→ **Problem to solve**: Among the records that follow, find the line with "intros [Hpre Hb]" and the line with "Definition segment (u". Set down those lines and all lines between them exactly, without adding anything.

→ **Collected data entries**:

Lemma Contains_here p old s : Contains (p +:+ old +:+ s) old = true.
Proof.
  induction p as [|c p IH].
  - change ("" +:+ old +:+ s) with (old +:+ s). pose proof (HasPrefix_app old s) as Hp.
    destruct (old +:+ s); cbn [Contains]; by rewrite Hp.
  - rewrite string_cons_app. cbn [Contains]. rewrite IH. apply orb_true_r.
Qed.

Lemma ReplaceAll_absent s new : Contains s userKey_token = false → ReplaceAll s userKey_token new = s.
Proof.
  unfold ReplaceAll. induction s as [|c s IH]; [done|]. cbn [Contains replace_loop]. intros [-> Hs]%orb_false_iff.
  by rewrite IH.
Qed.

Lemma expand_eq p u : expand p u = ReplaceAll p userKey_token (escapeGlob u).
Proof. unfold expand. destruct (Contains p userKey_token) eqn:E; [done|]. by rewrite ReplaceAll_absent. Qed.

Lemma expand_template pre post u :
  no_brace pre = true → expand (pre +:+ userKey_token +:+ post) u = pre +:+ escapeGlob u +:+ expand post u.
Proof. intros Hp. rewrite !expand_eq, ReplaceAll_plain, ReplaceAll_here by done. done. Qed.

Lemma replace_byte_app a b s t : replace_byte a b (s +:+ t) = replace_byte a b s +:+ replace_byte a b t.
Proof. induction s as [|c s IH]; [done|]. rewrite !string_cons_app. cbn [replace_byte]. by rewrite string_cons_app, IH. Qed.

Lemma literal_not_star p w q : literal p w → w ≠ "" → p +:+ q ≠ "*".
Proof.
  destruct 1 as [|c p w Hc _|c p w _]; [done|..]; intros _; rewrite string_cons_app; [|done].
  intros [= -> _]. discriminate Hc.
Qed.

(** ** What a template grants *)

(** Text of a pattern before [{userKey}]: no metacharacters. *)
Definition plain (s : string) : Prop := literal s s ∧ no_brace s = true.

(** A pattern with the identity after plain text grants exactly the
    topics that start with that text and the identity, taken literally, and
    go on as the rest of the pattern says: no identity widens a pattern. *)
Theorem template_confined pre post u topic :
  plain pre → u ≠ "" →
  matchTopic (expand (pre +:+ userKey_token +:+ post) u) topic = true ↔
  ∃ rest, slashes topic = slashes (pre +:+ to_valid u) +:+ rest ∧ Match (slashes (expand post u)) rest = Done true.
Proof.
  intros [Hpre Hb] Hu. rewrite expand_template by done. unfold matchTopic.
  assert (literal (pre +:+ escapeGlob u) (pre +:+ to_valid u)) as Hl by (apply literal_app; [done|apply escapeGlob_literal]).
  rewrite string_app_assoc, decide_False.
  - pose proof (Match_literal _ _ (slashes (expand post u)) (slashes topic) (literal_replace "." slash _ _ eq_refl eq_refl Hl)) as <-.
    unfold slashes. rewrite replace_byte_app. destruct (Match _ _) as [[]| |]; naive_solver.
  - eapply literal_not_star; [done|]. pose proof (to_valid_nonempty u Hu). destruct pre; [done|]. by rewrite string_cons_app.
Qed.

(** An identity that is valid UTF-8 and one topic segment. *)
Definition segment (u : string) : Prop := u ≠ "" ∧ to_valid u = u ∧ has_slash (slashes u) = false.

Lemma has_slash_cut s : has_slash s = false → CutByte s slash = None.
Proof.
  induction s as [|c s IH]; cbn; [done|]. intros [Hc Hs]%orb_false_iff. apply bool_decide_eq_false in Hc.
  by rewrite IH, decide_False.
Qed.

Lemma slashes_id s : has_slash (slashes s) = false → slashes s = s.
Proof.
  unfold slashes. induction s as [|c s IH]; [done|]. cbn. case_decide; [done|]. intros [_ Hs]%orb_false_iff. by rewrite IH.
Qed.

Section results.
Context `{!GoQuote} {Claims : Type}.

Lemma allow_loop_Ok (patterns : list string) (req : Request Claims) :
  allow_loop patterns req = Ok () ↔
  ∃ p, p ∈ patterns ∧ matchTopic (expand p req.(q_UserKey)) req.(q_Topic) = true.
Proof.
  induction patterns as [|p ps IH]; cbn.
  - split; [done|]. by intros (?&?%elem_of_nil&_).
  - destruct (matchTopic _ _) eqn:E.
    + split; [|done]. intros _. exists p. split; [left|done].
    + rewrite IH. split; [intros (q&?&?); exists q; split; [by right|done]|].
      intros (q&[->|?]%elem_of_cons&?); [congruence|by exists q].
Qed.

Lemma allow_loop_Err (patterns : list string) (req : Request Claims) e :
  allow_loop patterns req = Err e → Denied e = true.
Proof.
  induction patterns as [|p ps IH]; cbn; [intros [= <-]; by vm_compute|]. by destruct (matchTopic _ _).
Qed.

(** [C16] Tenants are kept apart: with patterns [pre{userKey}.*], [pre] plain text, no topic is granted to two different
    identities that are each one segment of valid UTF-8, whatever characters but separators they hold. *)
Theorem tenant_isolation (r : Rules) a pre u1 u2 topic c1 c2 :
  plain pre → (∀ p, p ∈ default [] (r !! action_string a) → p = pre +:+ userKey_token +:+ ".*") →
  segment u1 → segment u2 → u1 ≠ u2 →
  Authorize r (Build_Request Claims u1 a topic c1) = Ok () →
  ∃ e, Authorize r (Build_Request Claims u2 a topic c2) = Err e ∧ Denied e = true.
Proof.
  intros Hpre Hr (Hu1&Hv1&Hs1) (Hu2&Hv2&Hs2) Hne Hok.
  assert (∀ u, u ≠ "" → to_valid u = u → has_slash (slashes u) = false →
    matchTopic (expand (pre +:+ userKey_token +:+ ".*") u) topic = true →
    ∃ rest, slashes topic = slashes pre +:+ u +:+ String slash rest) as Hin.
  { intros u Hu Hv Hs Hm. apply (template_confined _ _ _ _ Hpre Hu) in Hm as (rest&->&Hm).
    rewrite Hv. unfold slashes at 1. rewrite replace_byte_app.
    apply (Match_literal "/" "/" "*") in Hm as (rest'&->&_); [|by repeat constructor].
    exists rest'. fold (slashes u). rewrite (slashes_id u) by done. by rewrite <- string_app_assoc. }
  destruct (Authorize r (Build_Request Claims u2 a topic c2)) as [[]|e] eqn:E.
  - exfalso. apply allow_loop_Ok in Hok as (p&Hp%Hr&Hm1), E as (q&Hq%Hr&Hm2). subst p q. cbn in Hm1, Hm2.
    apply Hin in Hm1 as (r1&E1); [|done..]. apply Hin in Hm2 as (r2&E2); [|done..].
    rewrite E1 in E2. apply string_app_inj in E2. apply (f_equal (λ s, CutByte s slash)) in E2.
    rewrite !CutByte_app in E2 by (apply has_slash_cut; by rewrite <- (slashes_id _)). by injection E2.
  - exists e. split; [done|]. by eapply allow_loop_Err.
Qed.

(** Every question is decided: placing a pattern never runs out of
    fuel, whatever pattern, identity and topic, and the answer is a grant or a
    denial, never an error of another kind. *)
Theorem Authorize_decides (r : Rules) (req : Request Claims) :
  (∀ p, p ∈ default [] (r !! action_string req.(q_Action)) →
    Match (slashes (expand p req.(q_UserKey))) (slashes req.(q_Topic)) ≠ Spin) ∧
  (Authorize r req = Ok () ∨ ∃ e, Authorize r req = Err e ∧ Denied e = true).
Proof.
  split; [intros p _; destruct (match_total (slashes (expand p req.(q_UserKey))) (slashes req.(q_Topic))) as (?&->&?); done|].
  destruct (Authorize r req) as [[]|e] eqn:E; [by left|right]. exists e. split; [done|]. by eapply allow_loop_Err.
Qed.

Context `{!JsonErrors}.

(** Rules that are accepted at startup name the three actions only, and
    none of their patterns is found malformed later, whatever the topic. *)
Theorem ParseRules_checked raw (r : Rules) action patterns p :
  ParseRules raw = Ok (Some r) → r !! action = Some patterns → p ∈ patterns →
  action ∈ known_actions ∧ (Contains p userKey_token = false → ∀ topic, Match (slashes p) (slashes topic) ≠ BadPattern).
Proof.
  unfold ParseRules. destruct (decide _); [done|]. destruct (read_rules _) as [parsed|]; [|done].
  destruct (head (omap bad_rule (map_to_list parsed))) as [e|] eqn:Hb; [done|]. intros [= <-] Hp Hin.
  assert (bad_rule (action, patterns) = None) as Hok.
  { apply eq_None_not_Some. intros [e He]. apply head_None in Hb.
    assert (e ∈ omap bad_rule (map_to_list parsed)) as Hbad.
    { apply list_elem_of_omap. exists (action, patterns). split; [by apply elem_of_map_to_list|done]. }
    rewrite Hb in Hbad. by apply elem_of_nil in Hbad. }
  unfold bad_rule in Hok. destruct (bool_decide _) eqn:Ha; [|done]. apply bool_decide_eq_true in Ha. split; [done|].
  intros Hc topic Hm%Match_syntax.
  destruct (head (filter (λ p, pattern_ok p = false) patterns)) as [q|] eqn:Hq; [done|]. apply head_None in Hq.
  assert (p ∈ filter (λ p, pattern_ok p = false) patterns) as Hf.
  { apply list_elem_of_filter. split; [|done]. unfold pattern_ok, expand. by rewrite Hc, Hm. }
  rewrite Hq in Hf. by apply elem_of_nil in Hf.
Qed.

--

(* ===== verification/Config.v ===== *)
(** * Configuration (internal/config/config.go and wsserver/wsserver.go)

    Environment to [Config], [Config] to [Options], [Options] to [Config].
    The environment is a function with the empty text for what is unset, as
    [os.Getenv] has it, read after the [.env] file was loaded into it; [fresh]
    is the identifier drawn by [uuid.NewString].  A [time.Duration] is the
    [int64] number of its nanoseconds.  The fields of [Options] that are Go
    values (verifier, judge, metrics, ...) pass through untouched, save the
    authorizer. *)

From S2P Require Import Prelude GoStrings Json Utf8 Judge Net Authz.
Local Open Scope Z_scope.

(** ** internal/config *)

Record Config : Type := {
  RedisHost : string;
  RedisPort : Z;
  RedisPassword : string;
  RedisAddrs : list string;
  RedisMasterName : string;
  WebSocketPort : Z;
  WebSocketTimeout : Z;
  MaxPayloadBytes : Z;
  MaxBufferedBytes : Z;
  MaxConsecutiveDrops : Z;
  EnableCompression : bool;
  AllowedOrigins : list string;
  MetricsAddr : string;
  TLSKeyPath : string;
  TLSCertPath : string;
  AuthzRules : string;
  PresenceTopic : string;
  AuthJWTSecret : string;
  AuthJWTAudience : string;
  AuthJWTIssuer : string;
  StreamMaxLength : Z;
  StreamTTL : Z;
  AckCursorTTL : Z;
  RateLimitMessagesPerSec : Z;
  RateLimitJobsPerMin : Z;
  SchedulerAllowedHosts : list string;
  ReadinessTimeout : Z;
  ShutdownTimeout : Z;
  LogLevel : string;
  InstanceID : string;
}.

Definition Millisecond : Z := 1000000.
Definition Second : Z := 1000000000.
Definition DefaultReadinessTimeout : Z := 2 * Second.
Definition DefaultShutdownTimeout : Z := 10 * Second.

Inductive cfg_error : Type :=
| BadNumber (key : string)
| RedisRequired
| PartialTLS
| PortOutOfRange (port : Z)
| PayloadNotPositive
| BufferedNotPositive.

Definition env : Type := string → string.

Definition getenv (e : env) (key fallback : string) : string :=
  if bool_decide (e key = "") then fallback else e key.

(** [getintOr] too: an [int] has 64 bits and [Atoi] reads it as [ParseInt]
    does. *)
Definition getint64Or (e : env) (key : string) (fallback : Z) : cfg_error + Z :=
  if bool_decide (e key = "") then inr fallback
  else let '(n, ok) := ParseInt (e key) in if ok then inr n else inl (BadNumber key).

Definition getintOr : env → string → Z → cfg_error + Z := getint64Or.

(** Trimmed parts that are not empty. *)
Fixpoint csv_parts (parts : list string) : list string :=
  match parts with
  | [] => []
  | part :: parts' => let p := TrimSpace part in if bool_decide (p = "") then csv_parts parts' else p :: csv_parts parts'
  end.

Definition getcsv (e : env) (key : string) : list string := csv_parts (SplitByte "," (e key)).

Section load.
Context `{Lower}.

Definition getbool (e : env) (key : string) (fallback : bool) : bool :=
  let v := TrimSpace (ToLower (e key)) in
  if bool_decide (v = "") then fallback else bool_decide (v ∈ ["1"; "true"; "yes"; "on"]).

→ **Output below**:
  intros [Hpre Hb] Hu. rewrite expand_template by done. unfold matchTopic.
  assert (literal (pre +:+ escapeGlob u) (pre +:+ to_valid u)) as Hl by (apply literal_app; [done|apply escapeGlob_literal]).
  rewrite string_app_assoc, decide_False.
  - pose proof (Match_literal _ _ (slashes (expand post u)) (slashes topic) (literal_replace "." slash _ _ eq_refl eq_refl Hl)) as <-.
    unfold slashes. rewrite replace_byte_app. destruct (Match _ _) as [[]| |]; naive_solver.
  - eapply literal_not_star; [done|]. pose proof (to_valid_nonempty u Hu). destruct pre; [done|]. by rewrite string_cons_app.
Qed.

(** An identity that is valid UTF-8 and one topic segment. *)
Definition segment (u : string) : Prop := u ≠ "" ∧ to_valid u = u ∧ has_slash (slashes u) = false.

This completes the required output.